It’s a dark time in America.
This year, the holiday season comes at a time when our country is in distress. The federal government faces a constitutional crisis following the impeachment of the president. Though, at least the government is not shut down, unlike last Christmas.
But our leaders have failed to provide much-needed relief to the far too many families who are struggling with poverty, low incomes and a rising cost of living. How many kids did not receive a holiday present this year because of the recent roll back of food stamps and Social Security disability benefits?
American despair is so pronounced that after six decades of increase, life expectancy of Americans has declined for three consecutive years. Behind the trend is the increase in drug overdose, suicides and alcoholic liver disease.

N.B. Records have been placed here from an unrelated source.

(** The set that [find_immediate_family] has built when it returns. *)
Definition immediate_set (σ : state) (p : pid) : gset pid :=
  ∅ ∪ list_to_set (parents_of σ p)
    ∪ list_to_set (elements (siblings_set σ p))
    ∪ from_option singleton ∅ (spouse_of σ p)
    ∪ list_to_set (children_of σ p).

(** The set that [find_extended_family] has built before it filters. *)
Definition extended_set (σ : state) (p : pid) : gset pid :=
  foldl (λ ext parent,
           foldl (λ ext sibling,
                    ext ∪ {[sibling]}
                        ∪ list_to_set (children_of σ sibling))
                 ext (elements (siblings_set σ parent)))
        (∅ ∪ list_to_set (elements (immediate_set σ p)))
        (parents_of σ p).

(** [isinstance(member, LivingPerson)] for a reference. *)
Definition living_b (σ : state) (p : pid) : bool :=
  from_option isinstance_LivingPerson false (objs σ !! p).

(** ** The relations of the family graph *)

(** [s] is a sibling of [x]: another person among the children of a
    parent of [x]. *)
Definition sibling_of (σ : state) (x s : pid) : Prop :=
  s ≠ x ∧ ∃ parent, parent ∈ parents_of σ x ∧ s ∈ children_of σ parent.

(** [q] is a parent, a sibling, the spouse or a child of [p]. *)
Definition immediate_rel (σ : state) (p q : pid) : Prop :=
  q ∈ parents_of σ p ∨ sibling_of σ p q ∨ spouse_of σ p = Some q
  ∨ q ∈ children_of σ p.

(** [q] is in the immediate family of [p], or is a sibling of a parent
    of [p], or a child of such a sibling. *)
Definition extended_rel (σ : state) (p q : pid) : Prop :=
  immediate_rel σ p q ∨
  ∃ parent aunt, parent ∈ parents_of σ p ∧ sibling_of σ parent aunt ∧
                 (q = aunt ∨ q ∈ children_of σ aunt).

(** A family in which the two parents of Xena are both half-siblings of
    Uwe: Uwe is a child of Ada and Ben, Pia of Ada, Paul of Ben. *)
Definition stepfamily : M unit :=
  ada <- new_person LivingPerson "Ada" (Date 1940 1 1) ;;
  ben <- new_person LivingPerson "Ben" (Date 1941 2 2) ;;
  uwe <- new_person LivingPerson "Uwe" (Date 1965 3 3) ;;
  pia <- new_person LivingPerson "Pia" (Date 1962 4 4) ;;
  paul <- new_person LivingPerson "Paul" (Date 1963 5 5) ;;
  cora <- new_person LivingPerson "Cora" (Date 1990 6 6) ;;
  xena <- new_person LivingPerson "Xena" (Date 1991 7 7) ;;
  l1 <- new_list [ada; ben] ;; set_parents 8 uwe l1 ;;;
  l2 <- new_list [ada] ;; set_parents 8 pia l2 ;;;
  l3 <- new_list [ben] ;; set_parents 8 paul l3 ;;;
  l4 <- new_list [uwe] ;; set_parents 8 cora l4 ;;;
  l5 <- new_list [pia; paul] ;; set_parents 8 xena l5.

Definition stepfamily_state : state :=
  match stepfamily empty_state with Some (_, σ) => σ | None => empty_state end.
(** A GET that fails is reported as an error of the network-failure class. *)
Lemma apGetRemoteActor_unreachable env iri host rsp msg st :
  urlParse env iri = Ok host →
  clientDo env (actorRequest iri) = (rsp, Some msg) →
  apGetRemoteActor env iri st
  = (Returned (None, Some (TransportError msg)), record st [EvHttp (actorRequest iri)]).
Proof.
  intros Hu Hdo. unfold apGetRemoteActor, Do, deref.
  rewrite Hu. run. rewrite Hdo. reflexivity.
Qed.

Lemma apGetRemoteActor_rejected_status_nil env iri host rsp st :
  urlParse env iri = Ok host →
  clientDo env (actorRequest iri) = (Some rsp, None) →
  apRequestIsSuccess (StatusCode rsp) = false →
  apGetRemoteActor env iri st
  = (Returned (None, None), record st [EvHttp (actorRequest iri)]).
Proof.
  intros Hu Hdo Hcode. unfold apGetRemoteActor, Do, deref.
  rewrite Hu. run. rewrite Hdo. simpl. rewrite Hcode. reflexivity.
Qed.

(** C2, at an actor IRI whose server answers with a status that is not a
    success status: the resolver has issued the GET with the federation
    Accept header, and then returns no actor and NO error: the error it
    hands back is the nil error of the GET that went through. No error of
    the remote-rejected class, or of any class, reaches the caller. *)
Theorem apGetRemoteActor_rejected_status_returns_nil_error env iri host rsp st :
  urlParse env iri = Ok host →
  clientDo env (actorRequest iri) = (Some rsp, None) →
  apRequestIsSuccess (StatusCode rsp) = false →
  apGetRemoteActor env iri st
  = (Returned (None, None), record st [EvHttp (actorRequest iri)])
  ∧ Method (actorRequest iri) = "GET"
  ∧ URL (actorRequest iri) = iri
  ∧ ("Accept", contentTypeAS) ∈ Header (actorRequest iri).
Proof.
  intros Hu Hdo Hcode. split.
  - by apply (apGetRemoteActor_rejected_status_nil env iri host rsp).
  - apply actorRequest_asks_for_activity_json.
Qed.

Lemma apGetRemoteActor_rejected_status_returns_nil_error_witness :
  apGetRemoteActor
    (Scenario.world (Err "EOF") (Scenario.ok 404 "Not found") Scenario.unreachable
       (Err "invalid character") None Scenario.noLinks)
    "https://remote/alice" Scenario.start
  = (Returned (None, None),
     record Scenario.start [EvHttp (actorRequest "https://remote/alice")]).
Proof.
  apply (apGetRemoteActor_rejected_status_returns_nil_error _
           "https://remote/alice" "remote"
           {| StatusCode := 404; ResponseBody := "Not found" |} Scenario.start);
    reflexivity.
Defined.

(** With the nil error in hand, the handling of the Follow does not stop at
    the unresolved actor: it goes on to read the id of the actor that is
    not there. *)
Lemma apAccept_rejected_actor_panics
    cfg env blogName blog follow claimed host rsp st :
  follow !! "actor" = Some (VStr claimed) →
  eqStringIface claimed (follow !! "object") = false →
  urlParse env claimed = Ok host →
  clientDo env (actorRequest claimed) = (Some rsp, None) →
  apRequestIsSuccess (StatusCode rsp) = false →
  apAccept cfg env blogName blog follow st
  = (Panicked,
     record st [EvLog ("New follow request: " ++ claimed); EvHttp (actorRequest claimed)]).
Proof.
  intros Hactor Hother Hurl Hget Hcode. unfold apAccept.
  rewrite Hactor. simpl. run. rewrite Hother.
  rewrite (apGetRemoteActor_rejected_status_nil env claimed host rsp _ Hurl Hget Hcode).
  simpl. unfold record. simpl. by rewrite <- app_assoc.
Qed.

Our region is not immune to despair. Philadelphia lost more than 1,100 people to drug overdose in 2018 and, according to preliminary estimates, is on track to lose as many in 2019.
Both Pennsylvania and New Jersey have experienced an increase in suicides in 2019, including high-profile student suicides on college campuses.
Added to suicides and drug overdoses is the trauma of gun violence. In Philadelphia, a child or teenager was shot on average every four days throughout this year.
Across the river in New Jersey, a month after a 10-year-old was shot and killed in a crowded football game, gunmen opened fire in a Jewish market in Jersey City killing four — a massacre motivated by hate.
It’s a dark time in America.
We must find a way to bring in the light.
In a time of hate, divisiveness and vulnerability for many Americans, turning the tide requires a commitment from as many individuals as possible to push back against these dark forces in their daily actions — and to share a sense of responsibility for one another.
The term “personal responsibility” has gotten a bad reputation. For decades, it has been used politically to maintain an image of an American dream in which every American has a chance to grow wealthy and climb on the ladder of socioeconomic mobility if only they work hard. We know that that’s not true.
The personal responsibility that will outshine the darkness of these bleak days is the one that President John F. Kennedy was referring to in his inaugural address when he implored Americans to ask not what their country can do for them, but what they can do for their country.
Then, and now, the focus needs to be a commitment to community.
“Tolerance and acceptance are among our founding values, and diversity is one of Philadelphia’s greatest strengths,” Mayor Jim Kenney said in a statement accompanying a letter to the Trump administration expressing the city’s consent to accept refugees.
Tolerance and acceptance are not substitutes to good policy and investment by government, but these two types of actions — by individuals and by institutions — are not mutually exclusive.
If everyone works to embody the values that Philadelphia expresses publicly, we can together be the light that pierces through the darkness — not only during the holiday season but throughout the year.